- [DIRECTIONS FOR THIS TASK]:
Among the lines below, take the one holding "exception. *)", the one holding "w ← get; modify", and all lines between them. Set them down exactly.

- [SUPPLIED RECORDS]:
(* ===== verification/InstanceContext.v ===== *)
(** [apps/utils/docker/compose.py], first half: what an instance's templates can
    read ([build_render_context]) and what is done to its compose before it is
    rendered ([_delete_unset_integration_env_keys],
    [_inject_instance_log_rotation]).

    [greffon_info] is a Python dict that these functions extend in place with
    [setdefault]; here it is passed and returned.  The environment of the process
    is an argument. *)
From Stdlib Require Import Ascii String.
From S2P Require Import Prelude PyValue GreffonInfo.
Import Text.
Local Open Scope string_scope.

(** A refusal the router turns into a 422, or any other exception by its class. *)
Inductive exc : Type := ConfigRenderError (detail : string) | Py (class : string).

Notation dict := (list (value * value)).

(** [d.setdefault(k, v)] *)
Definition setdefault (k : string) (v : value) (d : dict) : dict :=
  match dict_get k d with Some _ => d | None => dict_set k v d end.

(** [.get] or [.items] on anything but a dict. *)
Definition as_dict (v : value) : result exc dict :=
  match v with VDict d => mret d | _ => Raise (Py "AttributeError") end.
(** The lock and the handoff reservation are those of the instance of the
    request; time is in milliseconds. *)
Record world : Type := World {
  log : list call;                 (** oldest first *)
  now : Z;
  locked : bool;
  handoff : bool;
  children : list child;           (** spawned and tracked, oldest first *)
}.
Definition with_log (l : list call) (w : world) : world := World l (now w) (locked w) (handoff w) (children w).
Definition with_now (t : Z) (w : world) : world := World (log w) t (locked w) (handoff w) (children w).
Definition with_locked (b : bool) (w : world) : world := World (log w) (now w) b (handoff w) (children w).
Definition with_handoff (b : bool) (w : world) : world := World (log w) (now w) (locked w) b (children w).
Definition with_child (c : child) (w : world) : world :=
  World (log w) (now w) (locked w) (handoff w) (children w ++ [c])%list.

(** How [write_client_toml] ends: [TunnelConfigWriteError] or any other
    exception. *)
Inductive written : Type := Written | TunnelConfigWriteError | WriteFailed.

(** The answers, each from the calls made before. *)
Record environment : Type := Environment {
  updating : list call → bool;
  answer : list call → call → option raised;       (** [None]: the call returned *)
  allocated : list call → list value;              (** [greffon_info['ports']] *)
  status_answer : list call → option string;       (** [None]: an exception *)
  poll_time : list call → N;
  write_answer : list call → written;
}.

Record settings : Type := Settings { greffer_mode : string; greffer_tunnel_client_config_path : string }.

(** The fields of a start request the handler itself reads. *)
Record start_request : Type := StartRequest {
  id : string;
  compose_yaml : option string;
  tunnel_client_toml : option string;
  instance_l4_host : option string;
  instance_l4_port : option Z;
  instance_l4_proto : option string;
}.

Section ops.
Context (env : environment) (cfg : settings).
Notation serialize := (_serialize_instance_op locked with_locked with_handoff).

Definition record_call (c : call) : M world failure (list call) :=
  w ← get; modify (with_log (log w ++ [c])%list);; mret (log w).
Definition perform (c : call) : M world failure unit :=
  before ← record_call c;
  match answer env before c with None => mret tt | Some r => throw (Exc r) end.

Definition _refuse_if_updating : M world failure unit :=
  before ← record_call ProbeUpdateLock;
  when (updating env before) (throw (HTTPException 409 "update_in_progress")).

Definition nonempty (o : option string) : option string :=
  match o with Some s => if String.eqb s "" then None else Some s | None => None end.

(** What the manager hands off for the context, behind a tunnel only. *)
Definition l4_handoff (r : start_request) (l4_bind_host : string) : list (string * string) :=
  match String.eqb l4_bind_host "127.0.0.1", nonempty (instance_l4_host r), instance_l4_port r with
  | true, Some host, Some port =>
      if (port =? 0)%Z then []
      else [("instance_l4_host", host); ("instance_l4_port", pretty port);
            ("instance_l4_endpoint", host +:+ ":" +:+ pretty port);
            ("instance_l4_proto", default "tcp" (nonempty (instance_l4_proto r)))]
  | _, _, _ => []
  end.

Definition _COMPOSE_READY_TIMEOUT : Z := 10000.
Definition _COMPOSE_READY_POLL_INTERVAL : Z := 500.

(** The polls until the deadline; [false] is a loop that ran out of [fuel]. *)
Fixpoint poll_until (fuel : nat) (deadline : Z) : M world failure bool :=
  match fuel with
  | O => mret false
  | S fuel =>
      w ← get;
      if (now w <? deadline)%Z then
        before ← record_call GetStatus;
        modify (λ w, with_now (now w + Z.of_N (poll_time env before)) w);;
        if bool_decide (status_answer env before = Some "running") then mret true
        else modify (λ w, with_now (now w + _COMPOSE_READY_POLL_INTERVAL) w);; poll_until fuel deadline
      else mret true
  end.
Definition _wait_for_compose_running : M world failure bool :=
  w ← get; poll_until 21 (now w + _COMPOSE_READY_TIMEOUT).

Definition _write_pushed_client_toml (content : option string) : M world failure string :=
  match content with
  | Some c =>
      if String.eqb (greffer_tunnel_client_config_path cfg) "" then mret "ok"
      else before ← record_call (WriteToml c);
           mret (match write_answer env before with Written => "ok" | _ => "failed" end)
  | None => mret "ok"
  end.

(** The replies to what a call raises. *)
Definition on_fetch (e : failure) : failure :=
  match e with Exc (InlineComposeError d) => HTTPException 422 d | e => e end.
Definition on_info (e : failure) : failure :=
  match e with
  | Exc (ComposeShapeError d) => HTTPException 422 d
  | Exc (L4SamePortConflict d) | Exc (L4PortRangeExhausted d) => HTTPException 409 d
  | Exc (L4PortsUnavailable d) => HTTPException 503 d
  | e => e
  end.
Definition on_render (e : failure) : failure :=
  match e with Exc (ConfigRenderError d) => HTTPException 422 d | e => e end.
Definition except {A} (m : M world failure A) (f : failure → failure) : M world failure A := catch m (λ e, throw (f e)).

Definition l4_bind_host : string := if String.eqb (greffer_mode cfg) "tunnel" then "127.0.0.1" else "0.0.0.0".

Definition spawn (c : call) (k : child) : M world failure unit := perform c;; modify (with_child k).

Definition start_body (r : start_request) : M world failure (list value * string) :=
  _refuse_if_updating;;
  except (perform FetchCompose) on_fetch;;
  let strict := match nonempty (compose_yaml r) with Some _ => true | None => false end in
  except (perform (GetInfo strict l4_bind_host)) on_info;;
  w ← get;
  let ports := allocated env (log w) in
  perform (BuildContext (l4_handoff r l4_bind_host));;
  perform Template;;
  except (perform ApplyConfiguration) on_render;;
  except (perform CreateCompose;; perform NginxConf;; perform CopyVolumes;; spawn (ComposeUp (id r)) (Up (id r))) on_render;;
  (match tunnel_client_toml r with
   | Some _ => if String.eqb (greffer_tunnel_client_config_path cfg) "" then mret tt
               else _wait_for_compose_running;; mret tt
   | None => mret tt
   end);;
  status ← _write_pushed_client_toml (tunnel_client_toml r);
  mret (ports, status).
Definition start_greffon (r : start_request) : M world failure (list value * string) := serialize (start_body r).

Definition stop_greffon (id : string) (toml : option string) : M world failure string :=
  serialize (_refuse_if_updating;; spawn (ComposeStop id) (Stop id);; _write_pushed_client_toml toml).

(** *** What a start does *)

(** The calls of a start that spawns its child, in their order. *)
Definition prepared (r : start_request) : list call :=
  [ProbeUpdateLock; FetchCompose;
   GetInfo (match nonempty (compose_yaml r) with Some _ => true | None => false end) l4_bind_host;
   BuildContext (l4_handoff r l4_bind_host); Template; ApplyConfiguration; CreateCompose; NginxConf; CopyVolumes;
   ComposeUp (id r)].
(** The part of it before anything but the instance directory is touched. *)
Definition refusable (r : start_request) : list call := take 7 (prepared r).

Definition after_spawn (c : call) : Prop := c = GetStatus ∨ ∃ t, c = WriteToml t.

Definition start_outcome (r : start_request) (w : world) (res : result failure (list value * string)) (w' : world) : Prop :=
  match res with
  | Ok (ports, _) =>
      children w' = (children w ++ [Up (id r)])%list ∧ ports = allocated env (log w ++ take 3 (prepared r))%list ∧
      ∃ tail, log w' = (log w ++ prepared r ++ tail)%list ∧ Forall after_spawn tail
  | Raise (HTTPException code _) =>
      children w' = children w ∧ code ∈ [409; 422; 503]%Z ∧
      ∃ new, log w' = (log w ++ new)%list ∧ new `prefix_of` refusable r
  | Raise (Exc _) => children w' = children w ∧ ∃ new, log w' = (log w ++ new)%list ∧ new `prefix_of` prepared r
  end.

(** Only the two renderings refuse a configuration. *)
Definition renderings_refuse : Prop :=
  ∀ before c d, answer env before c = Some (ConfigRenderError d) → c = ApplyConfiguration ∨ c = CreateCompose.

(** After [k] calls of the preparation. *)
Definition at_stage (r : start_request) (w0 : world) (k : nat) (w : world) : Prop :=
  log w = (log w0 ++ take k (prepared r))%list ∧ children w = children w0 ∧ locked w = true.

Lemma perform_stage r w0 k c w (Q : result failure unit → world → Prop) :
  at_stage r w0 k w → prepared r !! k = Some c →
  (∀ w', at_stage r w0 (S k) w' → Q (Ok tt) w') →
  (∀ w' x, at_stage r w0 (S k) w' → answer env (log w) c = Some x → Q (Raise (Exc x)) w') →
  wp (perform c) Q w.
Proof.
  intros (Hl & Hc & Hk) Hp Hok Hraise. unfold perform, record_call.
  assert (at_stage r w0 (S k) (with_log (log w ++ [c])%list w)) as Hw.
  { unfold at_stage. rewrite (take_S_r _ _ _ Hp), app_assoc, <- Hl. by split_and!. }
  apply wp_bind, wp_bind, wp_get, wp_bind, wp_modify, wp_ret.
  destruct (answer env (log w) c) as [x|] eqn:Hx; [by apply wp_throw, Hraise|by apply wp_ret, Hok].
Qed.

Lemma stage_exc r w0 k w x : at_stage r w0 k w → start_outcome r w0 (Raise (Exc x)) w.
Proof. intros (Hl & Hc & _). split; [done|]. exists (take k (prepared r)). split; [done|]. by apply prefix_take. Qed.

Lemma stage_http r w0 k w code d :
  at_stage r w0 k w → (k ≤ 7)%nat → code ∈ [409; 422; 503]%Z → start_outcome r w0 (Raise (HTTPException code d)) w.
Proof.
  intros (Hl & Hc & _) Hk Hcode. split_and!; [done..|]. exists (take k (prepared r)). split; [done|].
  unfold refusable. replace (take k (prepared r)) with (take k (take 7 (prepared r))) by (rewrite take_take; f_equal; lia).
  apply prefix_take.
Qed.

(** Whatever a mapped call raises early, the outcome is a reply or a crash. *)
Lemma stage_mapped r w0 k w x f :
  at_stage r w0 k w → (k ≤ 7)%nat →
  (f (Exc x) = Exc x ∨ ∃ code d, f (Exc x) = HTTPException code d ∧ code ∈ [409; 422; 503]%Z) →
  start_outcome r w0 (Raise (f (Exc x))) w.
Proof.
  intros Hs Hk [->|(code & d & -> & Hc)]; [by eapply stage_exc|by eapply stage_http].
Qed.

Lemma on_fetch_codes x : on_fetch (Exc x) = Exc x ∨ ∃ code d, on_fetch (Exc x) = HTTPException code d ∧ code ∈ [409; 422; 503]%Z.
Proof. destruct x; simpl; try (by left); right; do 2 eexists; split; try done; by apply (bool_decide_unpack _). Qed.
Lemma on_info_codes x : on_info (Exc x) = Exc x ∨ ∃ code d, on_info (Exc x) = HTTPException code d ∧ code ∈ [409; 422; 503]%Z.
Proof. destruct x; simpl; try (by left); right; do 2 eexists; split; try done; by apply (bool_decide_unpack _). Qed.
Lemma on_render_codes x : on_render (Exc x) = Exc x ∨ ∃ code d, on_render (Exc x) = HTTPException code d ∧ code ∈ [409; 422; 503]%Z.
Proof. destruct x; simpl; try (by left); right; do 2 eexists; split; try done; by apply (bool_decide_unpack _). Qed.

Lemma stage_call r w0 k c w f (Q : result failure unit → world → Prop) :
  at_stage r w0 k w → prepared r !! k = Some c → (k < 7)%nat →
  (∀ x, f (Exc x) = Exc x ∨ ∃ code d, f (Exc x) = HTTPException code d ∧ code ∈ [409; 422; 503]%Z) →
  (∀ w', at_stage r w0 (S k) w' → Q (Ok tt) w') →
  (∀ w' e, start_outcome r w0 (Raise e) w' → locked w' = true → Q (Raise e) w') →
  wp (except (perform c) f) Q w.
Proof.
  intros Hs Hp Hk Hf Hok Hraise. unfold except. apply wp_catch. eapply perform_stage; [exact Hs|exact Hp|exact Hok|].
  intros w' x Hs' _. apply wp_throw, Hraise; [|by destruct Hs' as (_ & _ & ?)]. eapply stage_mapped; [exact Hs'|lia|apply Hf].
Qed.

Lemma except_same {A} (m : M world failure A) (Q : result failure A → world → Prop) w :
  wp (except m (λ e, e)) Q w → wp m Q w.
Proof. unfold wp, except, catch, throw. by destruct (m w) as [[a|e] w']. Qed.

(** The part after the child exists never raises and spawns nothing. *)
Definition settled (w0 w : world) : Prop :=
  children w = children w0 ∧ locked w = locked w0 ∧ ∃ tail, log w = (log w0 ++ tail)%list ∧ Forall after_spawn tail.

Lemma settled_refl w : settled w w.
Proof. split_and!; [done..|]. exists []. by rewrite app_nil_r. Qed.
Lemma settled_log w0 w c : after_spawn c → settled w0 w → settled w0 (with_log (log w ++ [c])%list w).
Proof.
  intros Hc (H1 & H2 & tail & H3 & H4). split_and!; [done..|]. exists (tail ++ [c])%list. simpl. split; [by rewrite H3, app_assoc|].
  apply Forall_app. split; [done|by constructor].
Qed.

- [WRITTEN ANSWER]:
    exception. *)
Inductive written : Type := Written | TunnelConfigWriteError | WriteFailed.

(** The answers, each from the calls made before. *)
Record environment : Type := Environment {
  updating : list call → bool;
  answer : list call → call → option raised;       (** [None]: the call returned *)
  allocated : list call → list value;              (** [greffon_info['ports']] *)
  status_answer : list call → option string;       (** [None]: an exception *)
  poll_time : list call → N;
  write_answer : list call → written;
}.

Record settings : Type := Settings { greffer_mode : string; greffer_tunnel_client_config_path : string }.

(** The fields of a start request the handler itself reads. *)
Record start_request : Type := StartRequest {
  id : string;
  compose_yaml : option string;
  tunnel_client_toml : option string;
  instance_l4_host : option string;
  instance_l4_port : option Z;
  instance_l4_proto : option string;
}.

Section ops.
Context (env : environment) (cfg : settings).
Notation serialize := (_serialize_instance_op locked with_locked with_handoff).

Definition record_call (c : call) : M world failure (list call) :=
  w ← get; modify (with_log (log w ++ [c])%list);; mret (log w).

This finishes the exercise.